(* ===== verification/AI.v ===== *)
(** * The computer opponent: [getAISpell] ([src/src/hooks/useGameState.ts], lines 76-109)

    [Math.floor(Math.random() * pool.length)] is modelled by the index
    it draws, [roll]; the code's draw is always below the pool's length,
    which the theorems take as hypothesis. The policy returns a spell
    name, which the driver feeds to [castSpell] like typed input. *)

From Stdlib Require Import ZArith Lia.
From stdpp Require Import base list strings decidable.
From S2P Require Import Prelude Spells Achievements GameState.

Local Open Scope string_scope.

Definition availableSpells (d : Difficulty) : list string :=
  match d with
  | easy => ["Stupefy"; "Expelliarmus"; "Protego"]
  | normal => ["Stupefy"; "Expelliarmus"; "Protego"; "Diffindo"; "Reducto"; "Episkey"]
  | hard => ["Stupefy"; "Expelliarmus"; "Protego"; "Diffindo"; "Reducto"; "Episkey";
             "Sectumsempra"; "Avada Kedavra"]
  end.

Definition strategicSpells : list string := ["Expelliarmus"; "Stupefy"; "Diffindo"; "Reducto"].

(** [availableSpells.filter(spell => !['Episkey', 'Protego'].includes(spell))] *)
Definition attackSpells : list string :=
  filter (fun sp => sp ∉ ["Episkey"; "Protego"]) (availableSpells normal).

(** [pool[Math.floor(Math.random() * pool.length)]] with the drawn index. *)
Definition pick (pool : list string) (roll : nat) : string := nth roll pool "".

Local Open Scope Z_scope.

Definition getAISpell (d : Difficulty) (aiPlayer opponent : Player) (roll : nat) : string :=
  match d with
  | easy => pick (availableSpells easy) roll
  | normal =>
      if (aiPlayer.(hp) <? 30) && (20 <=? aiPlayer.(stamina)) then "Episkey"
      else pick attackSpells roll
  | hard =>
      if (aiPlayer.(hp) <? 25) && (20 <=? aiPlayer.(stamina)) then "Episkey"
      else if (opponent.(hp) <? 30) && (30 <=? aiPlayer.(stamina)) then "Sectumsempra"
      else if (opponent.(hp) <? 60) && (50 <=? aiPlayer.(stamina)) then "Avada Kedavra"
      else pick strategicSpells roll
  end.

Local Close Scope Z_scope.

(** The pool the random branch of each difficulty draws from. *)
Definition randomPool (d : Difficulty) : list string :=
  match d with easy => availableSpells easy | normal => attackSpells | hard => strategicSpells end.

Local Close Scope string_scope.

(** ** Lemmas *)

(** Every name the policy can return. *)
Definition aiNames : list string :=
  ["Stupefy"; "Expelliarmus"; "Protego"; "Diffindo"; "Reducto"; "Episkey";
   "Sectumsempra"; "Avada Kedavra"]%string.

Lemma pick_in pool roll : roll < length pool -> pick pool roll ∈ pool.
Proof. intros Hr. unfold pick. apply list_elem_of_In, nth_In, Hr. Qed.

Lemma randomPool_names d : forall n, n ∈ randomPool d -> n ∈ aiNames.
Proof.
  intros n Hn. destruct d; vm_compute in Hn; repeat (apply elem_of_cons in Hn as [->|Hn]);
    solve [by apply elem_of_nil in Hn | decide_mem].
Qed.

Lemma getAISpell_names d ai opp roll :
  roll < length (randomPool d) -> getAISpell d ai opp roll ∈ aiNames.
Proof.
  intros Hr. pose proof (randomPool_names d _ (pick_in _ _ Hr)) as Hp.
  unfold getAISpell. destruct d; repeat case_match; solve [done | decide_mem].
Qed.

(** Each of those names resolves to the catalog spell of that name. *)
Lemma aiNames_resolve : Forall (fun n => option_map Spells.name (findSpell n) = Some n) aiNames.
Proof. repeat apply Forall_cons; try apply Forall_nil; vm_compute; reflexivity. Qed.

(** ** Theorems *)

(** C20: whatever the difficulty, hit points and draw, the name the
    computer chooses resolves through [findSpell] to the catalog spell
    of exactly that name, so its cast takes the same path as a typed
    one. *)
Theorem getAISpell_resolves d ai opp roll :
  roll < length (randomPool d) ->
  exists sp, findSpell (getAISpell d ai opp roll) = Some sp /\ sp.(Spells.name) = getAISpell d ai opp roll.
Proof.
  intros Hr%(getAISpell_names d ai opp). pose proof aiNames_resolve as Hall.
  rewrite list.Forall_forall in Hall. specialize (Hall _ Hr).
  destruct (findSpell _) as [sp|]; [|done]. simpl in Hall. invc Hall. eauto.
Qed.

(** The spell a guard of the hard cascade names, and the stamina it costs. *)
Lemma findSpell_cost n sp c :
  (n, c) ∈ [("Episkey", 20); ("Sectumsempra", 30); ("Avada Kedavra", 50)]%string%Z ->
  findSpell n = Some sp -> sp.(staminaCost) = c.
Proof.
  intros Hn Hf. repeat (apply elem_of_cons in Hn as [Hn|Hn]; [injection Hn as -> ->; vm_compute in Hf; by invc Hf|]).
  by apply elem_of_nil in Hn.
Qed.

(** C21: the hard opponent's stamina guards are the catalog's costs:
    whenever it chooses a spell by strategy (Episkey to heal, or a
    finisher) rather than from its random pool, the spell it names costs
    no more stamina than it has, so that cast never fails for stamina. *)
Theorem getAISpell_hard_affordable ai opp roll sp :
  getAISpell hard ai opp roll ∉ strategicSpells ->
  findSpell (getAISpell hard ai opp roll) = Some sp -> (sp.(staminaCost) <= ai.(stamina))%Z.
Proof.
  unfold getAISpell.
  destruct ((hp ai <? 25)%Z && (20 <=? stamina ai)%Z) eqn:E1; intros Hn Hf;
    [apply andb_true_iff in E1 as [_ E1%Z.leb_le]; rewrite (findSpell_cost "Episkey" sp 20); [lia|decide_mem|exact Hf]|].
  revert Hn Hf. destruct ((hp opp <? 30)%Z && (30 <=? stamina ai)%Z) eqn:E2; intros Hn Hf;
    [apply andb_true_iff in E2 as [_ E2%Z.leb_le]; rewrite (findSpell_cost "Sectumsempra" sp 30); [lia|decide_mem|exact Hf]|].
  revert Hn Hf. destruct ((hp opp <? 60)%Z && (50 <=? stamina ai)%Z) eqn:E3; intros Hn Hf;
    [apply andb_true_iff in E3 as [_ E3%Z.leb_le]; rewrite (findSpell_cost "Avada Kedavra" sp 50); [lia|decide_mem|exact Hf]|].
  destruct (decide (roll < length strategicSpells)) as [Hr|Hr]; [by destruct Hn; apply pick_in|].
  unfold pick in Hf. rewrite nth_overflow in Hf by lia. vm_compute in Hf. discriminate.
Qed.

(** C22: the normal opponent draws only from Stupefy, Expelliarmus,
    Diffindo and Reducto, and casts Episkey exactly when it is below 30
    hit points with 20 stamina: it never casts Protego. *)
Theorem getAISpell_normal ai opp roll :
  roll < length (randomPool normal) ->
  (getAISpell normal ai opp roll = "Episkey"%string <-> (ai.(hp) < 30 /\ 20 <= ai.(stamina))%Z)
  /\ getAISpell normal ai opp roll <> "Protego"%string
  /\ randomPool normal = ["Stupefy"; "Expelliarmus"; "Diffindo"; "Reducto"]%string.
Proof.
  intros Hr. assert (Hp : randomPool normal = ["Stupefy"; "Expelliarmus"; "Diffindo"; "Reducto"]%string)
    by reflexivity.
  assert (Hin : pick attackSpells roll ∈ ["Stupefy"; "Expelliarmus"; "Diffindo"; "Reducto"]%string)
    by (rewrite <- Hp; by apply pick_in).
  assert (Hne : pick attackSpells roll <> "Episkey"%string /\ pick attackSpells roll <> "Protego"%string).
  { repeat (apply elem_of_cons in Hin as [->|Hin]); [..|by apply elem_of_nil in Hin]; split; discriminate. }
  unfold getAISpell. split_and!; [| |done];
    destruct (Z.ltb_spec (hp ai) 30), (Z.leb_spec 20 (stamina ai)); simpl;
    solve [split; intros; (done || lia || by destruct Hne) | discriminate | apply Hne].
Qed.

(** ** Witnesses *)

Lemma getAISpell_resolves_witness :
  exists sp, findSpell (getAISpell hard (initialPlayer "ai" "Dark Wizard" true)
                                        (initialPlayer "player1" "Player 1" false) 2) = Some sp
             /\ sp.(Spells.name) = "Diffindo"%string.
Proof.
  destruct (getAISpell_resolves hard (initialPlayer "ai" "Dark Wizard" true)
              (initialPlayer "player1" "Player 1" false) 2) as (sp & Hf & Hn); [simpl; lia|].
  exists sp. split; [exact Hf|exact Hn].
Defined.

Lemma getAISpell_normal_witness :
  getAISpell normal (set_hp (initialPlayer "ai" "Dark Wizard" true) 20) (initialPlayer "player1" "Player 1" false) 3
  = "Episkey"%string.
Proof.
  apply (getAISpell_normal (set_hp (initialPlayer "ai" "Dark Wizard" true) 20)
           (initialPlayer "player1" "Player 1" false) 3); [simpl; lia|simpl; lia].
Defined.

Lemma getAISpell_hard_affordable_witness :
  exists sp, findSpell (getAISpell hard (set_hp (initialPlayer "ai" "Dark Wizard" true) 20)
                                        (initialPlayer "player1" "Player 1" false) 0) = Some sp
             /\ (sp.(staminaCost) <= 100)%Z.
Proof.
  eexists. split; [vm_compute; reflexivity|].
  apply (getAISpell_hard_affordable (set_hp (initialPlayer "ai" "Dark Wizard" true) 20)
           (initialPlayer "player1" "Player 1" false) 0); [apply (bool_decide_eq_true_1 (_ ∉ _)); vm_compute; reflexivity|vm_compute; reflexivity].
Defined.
----------------------------------------
## WORK ITEM:
Go through the data above and find the lines with the word "computer". Copy each of those lines.

## ANSWER:
(** * The computer opponent: [getAISpell] ([src/src/hooks/useGameState.ts], lines 76-109)
    computer chooses resolves through [findSpell] to the catalog spell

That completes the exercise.